Панорама, отрывающаяся из ателье, приковывает все внимание. Только потом я обнаруживаю, что стены обтянуты черным. Паркетный пол тоже выкрашен в черный цвет, а потолок покрыт черным лаком. Случайно вижу свое отражение в громадном зеркале на правой узкой стороне мастерской. Со своей светлой кожей, обнаженными плечами, в розовом «салопете» в белую крапинку я выгляжу как свежий цветок в темной теплице.
Я оборачиваюсь. За мной тоже большое зеркало. Над ним, на потолке, два ряда прожекторов. Кухонная дверь, за которой исчезает Фабрис, тоже зеркальная. Оглушенная, присаживаюсь на сколоченную из досок подставку, тянущуюся вдоль стен и покрытую плоскими черными бархатными подушками. Не слишком удобно, но больше сесть не на что.
Фабрис приносит мне бокал красного вина.
— Твое здоровье, Офелия! — Он чокается со мной и исчезает вновь. Из кухни доносится стук тарелок. — Я сейчас приду, — кричит он мне оттуда, — осмотрись пока у меня.
Этим я и собираюсь заняться. Прислоняюсь к стене и отдаюсь во власть необычной обстановки. Одно ясно: кто бы ни был владелец этой квартиры, он потратил много денег. У меня наметанный глаз на дорогие вещи.
Стены обтянуты не обычной материей, а лучшим шелком. Паркет дубовый и, скорее всего, сделан на заказ.
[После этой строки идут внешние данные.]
Lemma Parse_records_witness :
  sample_record "y.example" ∈ Records sample_response ∧
  (sample_record "y.example" ∈ addresses (m_Answer sample_msg) ∨
   ∃ owner a, a ∈ addresses (m_Answer sample_msg) ∧
     cname_target (m_Answer sample_msg) owner = Some (rec_Name a) ∧
     sample_record "y.example" = rename owner a).
Proof.
  assert (sample_record "y.example" ∈ Records sample_response) as Hin by (right; left).
  split; [exact Hin|].
  apply (Parse_records (dns := sample_dns) sample_order [] sample_response sample_msg
    (sample_record "y.example")); [exact sample_order_range|reflexivity|exact sample_Parse|exact Hin].
Defined.


Lemma Parse_records_wf_witness : Forall wf_record (Records sample_response).
Proof.
  exact (Parse_records_wf (dns := sample_dns) sample_order [] sample_response
    sample_order_range sample_Parse).
Defined.

(** The two-hop chain of the sample: no record for the first name. *)
Example Parse_one_hop_ex :
  rec_Name <$> Records sample_response = ["z.example"; "y.example"].
Proof. reflexivity. Qed.
(** ** The operations against the Standard Library's IEEE 754 floats *)

Definition spec_float_of (x : f64) : spec_float := binary_normalize 53 1024 (mant x) (expo x) false.
Definition spec_Seconds (d : Z) : spec_float :=
  let of_Z n := binary_normalize 53 1024 n 0 false in
  SFadd 53 1024 (of_Z (Z.quot d Second)) (SFdiv 53 1024 (of_Z (Z.rem d Second)) (of_Z 1000000000)).

Definition sample_durations : list Z :=
  [0; 1; 2; 3; 999999999; Second; Second + 1; 3 * Second `div` 2; 86400 * Second - 1; 604800 * Second;
   2 ^ 23 * Second - 1; 2 ^ 24 * Second - 1; 123456789 * Second + 987654321; 2 ^ 62 + 12345; maxDuration;
   -1; - (5 * Second) - 7].

Example Seconds_is_ieee : Forall (λ d, spec_float_of (Seconds d) = spec_Seconds d) sample_durations.
Proof. unfold sample_durations. repeat constructor; vm_compute; reflexivity. Qed.

(** ** Rounding and integers *)

Lemma nearest_even_range n d k : 0 < d →
  (k * d ≤ n → k ≤ nearest_even n d) ∧ (n ≤ k * d → nearest_even n d ≤ k).
Proof.
  intros Hd. unfold nearest_even.
  pose proof (Z.div_mod n d ltac:(lia)) as Hq. pose proof (Z.mod_pos_bound n d Hd) as Hr.
  set (q := n / d) in *. set (r := n mod d) in *. clearbody q r.
  assert (k * d ≤ n → k ≤ q) by (intros; destruct (Z.le_gt_cases k q); [done|nia]).
  assert (n ≤ k * d → q ≤ k) by (intros; destruct (Z.le_gt_cases q k); [done|nia]).
  assert (n ≤ k * d → 0 < r → q + 1 ≤ k) by (intros; destruct (Z.le_gt_cases (q + 1) k); [done|];
    assert (d * k ≤ d * q) by (apply Z.mul_le_mono_nonneg_l; lia); lia).
  clear Hq. repeat case_match; bool_to_prop; lia.
Qed.

Lemma scale_den_pos d e : 0 < d → 0 < scale_den d e.
Proof. intros. unfold scale_den. pose proof (Z.pow_pos_nonneg 2 (Z.max 0 e)). lia. Qed.

(** Comparing [n / d] with [k * 2 ^ l], before and after scaling by [e]. *)
Lemma scale_cmp n d k e l : e ≤ l →
  (scale_num n e < k * 2 ^ (l - e) * scale_den d e ↔ scale_num n l < k * scale_den d l) ∧
  (scale_num n e ≤ k * 2 ^ (l - e) * scale_den d e ↔ scale_num n l ≤ k * scale_den d l) ∧
  (k * 2 ^ (l - e) * scale_den d e ≤ scale_num n e ↔ k * scale_den d l ≤ scale_num n l).
Proof.
  intros Hel.
  assert (∃ c c', 0 < c ∧ 0 < c' ∧ scale_num n e * c = scale_num n l * c' ∧
    k * 2 ^ (l - e) * scale_den d e * c = k * scale_den d l * c') as (c & c' & Hc & Hc' & Hn & Hm).
  { exists (2 ^ Z.max 0 (- l)), (2 ^ Z.max 0 (- e)).
    split; [apply Z.pow_pos_nonneg; lia|]. split; [apply Z.pow_pos_nonneg; lia|].
    unfold scale_num, scale_den. split; [ring|].
    assert (2 ^ (l - e) * 2 ^ Z.max 0 e * 2 ^ Z.max 0 (- l) = 2 ^ Z.max 0 l * 2 ^ Z.max 0 (- e)) as Hp
      by (rewrite <-!Z.pow_add_r by lia; f_equal; lia).
    transitivity (k * d * (2 ^ (l - e) * 2 ^ Z.max 0 e * 2 ^ Z.max 0 (- l))); [ring|].
    rewrite Hp. ring. }
  set (a := scale_num n e) in *. set (b := k * 2 ^ (l - e) * scale_den d e) in *.
  set (a' := scale_num n l) in *. set (b' := k * scale_den d l) in *. clearbody a b a' b'.
  rewrite (Z.mul_lt_mono_pos_r c a b), (Z.mul_le_mono_pos_r b a c), (Z.mul_le_mono_pos_r a b c), Hn, Hm
    by done.
  by rewrite <-Z.mul_lt_mono_pos_r, <-!Z.mul_le_mono_pos_r.
Qed.

Lemma log2_scale n d : 0 < n → 0 < d →
  (∀ l, l ≤ Z.log2 n - Z.log2 d - 1 → scale_den d l ≤ scale_num n l) ∧
  (∀ l, Z.log2 n - Z.log2 d + 1 ≤ l → scale_num n l < scale_den d l).
Proof.
  intros Hn Hd. unfold scale_num, scale_den.
  pose proof (Z.log2_spec n Hn) as [Hn1 Hn2]. pose proof (Z.log2_spec d Hd) as [Hd1 Hd2].
  pose proof (Z.log2_nonneg n). pose proof (Z.log2_nonneg d).
  split; intros l Hl.
  - assert (2 ^ (Z.succ (Z.log2 d)) * 2 ^ Z.max 0 l ≤ 2 ^ Z.log2 n * 2 ^ Z.max 0 (- l)) as Hp
      by (rewrite <-!Z.pow_add_r by lia; apply Z.pow_le_mono_r; lia).
    pose proof (Z.pow_pos_nonneg 2 (Z.max 0 l)). pose proof (Z.pow_pos_nonneg 2 (Z.max 0 (- l))). nia.
  - assert (2 ^ (Z.succ (Z.log2 n)) * 2 ^ Z.max 0 (- l) ≤ 2 ^ Z.log2 d * 2 ^ Z.max 0 l) as Hp
      by (rewrite <-!Z.pow_add_r by lia; apply Z.pow_le_mono_r; lia).
    pose proof (Z.pow_pos_nonneg 2 (Z.max 0 l)). pose proof (Z.pow_pos_nonneg 2 (Z.max 0 (- l))). nia.
Qed.

(** The scaled mantissa has 53 bits. *)
Lemma log2_quot_spec n d (e := log2_quot n d - 52) : 0 < n → 0 < d →
  2 ^ 52 * scale_den d e ≤ scale_num n e < 2 ^ 53 * scale_den d e.
Proof.
  intros Hn Hd.
  assert (scale_den d (log2_quot n d) ≤ scale_num n (log2_quot n d) ∧
          scale_num n (log2_quot n d + 1) < scale_den d (log2_quot n d + 1)) as [H1 H2].
  { pose proof (log2_scale n d Hn Hd) as [Hlo Hhi]. unfold log2_quot. case_match eqn:E; bool_to_prop.
    - split; [done|]. apply Hhi. lia.
    - split; [apply Hlo; lia|]. by rewrite Z.sub_add. }
  split.
  - rewrite <-(Z.mul_1_l (scale_den _ _)) in H1. apply (scale_cmp n d 1 e (log2_quot n d)) in H1; [|lia].
    by replace (log2_quot n d - e) with 52 in H1 by lia.
  - rewrite <-(Z.mul_1_l (scale_den _ _)) in H2. apply (scale_cmp n d 1 e (log2_quot n d + 1)) in H2; [|lia].
    by replace (log2_quot n d + 1 - e) with 53 in H2 by lia.
Qed.

Lemma round_pos n d (e := log2_quot n d - 52) : 0 < n →
  round n d = mkF64 (nearest_even (scale_num n e) (scale_den d e)) e.
Proof.
  intros Hn. unfold round. rewrite (proj2 (Z.eqb_neq n 0)) by lia.
  rewrite Z.sgn_pos, Z.abs_eq by lia. by rewrite Z.mul_1_l.
Qed.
Кровать — тоже архитектурное творение. Она покоится на высокой платформе сзади у стены, опирается на четыре дорические колонны, и попасть в нее можно по веревочной лестнице. Под кроватью расположены шкафы и полки, на которых лежат стопки картин. Мольберт стоит посередине ателье, рядом большой низкий стол из стекла, заваленный кистями, палитрами, смятыми тряпками, пустыми и полупустыми бутылочками со скипидаром.
В общем и целом — отрадное зрелище, хаотичное и в то же время красивое, лишь зеркала меня раздражают. Они решительно действуют мне на нервы. У меня был случай в Канаде, когда один художник смертельно обидел меня, предпочтя мне зеркало, и я это никогда не забуду.